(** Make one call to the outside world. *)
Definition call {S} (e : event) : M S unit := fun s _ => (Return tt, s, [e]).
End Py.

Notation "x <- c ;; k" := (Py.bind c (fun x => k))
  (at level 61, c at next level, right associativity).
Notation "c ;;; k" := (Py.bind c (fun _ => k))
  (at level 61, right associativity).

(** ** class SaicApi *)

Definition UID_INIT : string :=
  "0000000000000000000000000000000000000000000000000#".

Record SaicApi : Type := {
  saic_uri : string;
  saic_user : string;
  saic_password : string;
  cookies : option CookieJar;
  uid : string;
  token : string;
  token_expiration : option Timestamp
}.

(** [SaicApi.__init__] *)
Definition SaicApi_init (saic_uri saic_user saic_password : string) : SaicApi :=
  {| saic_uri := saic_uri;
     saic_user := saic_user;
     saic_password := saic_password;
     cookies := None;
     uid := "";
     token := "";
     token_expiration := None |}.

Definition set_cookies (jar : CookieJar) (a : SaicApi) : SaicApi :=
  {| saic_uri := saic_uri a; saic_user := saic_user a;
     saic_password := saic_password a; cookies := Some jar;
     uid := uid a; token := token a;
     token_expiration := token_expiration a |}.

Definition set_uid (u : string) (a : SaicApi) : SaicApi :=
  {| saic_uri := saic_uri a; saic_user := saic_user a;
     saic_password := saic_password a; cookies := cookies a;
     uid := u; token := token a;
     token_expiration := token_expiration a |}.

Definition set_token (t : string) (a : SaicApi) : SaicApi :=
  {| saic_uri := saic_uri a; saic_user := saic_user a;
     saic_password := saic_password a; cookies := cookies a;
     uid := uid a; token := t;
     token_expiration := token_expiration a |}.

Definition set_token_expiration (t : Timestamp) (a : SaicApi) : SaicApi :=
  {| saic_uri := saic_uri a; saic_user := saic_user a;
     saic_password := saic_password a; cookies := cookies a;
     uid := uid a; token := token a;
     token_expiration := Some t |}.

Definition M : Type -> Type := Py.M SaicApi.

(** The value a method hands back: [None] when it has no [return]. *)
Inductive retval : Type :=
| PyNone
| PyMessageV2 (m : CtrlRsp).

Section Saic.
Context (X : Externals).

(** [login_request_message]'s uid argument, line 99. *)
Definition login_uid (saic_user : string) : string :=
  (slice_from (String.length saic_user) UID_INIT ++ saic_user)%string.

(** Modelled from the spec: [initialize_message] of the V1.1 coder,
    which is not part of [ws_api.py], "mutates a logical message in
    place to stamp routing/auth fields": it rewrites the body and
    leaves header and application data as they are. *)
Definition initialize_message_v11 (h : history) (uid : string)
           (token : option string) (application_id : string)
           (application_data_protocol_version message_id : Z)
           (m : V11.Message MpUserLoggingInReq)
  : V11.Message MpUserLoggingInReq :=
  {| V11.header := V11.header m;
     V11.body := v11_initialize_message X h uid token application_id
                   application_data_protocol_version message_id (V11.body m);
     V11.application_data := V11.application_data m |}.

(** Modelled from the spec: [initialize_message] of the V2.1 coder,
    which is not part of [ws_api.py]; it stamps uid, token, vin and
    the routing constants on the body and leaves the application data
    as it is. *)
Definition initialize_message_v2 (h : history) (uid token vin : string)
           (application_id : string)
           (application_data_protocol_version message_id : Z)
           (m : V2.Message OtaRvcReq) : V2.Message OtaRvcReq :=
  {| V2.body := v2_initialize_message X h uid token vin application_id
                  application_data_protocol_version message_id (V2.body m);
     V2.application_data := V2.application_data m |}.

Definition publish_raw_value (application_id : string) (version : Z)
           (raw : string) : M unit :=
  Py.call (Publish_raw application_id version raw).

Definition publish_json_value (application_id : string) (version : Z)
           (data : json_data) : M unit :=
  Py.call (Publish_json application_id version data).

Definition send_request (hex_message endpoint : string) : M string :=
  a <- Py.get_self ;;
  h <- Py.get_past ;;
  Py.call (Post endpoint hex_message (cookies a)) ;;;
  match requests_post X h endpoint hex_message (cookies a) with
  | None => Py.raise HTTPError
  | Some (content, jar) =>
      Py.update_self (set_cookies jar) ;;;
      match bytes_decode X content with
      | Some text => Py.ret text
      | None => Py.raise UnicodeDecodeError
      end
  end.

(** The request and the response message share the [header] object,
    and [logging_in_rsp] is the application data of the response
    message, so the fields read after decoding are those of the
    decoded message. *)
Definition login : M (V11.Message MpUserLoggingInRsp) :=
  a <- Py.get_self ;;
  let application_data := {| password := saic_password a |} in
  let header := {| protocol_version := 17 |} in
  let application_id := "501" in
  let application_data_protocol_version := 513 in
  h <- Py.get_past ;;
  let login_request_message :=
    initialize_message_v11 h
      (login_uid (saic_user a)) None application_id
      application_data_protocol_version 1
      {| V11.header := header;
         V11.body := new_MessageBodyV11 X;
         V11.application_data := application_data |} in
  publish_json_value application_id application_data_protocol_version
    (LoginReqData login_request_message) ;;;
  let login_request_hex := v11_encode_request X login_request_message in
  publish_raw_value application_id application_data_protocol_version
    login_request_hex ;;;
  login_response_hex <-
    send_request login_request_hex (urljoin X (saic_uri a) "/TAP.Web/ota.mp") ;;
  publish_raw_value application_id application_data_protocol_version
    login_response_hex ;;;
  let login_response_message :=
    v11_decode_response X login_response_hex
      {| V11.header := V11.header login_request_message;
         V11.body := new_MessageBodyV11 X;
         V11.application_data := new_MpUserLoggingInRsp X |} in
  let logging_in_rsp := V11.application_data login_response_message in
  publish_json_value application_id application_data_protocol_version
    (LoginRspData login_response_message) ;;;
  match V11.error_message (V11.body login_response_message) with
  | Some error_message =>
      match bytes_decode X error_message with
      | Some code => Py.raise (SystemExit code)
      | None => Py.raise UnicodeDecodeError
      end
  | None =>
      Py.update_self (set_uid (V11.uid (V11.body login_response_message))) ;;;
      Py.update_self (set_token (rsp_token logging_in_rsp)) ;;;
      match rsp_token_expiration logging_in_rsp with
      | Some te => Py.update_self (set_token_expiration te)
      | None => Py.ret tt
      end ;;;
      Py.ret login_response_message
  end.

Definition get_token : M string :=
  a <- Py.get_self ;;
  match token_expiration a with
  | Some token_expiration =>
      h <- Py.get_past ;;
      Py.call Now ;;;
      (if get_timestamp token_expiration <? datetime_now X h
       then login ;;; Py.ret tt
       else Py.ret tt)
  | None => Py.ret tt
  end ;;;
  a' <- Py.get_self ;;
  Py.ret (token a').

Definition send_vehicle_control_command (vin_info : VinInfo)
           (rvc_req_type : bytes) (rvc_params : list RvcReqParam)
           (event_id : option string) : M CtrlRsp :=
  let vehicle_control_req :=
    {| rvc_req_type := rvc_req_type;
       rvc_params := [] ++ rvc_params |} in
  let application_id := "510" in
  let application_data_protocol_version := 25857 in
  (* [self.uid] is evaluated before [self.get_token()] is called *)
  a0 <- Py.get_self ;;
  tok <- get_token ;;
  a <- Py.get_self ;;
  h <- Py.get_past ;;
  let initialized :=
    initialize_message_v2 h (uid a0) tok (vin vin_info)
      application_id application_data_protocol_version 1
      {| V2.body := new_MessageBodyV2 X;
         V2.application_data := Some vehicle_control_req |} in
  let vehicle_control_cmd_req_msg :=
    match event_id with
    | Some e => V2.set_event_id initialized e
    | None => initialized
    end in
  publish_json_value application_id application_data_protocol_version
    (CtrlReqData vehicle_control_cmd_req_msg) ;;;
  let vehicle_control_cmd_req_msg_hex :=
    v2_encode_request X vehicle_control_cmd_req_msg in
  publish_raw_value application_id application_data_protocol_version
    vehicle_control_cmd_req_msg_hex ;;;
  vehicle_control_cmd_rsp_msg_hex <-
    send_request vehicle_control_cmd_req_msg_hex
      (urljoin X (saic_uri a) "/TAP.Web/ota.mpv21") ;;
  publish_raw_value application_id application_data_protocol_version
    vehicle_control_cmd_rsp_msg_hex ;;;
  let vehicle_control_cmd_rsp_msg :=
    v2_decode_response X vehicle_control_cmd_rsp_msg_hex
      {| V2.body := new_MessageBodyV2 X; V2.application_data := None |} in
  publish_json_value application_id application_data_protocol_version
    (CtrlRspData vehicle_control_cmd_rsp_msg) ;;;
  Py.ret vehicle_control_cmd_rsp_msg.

--

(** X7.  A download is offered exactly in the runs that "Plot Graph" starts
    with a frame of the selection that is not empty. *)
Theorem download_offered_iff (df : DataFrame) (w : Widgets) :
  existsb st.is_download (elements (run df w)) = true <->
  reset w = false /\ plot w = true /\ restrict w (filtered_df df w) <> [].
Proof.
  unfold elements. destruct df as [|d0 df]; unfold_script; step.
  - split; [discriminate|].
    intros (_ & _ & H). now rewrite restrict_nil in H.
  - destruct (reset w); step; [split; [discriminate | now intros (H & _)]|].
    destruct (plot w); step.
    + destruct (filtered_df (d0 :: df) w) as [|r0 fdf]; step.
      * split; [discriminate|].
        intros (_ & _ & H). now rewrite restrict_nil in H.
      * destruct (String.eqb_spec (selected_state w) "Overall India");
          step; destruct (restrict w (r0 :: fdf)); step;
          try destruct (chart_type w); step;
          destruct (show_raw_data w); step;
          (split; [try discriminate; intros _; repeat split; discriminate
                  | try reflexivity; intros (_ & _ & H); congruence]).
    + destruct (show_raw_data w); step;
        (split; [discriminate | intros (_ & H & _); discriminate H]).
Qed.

--

Exercise
Above are records; repeat only the lines starting at the line with "decoded message. *)" and ending at the line with "let application_data_protocol_version := 513", exactly as they appear, both included.

Written reply
    decoded message. *)
Definition login : M (V11.Message MpUserLoggingInRsp) :=
  a <- Py.get_self ;;
  let application_data := {| password := saic_password a |} in
  let header := {| protocol_version := 17 |} in
  let application_id := "501" in
  let application_data_protocol_version := 513 in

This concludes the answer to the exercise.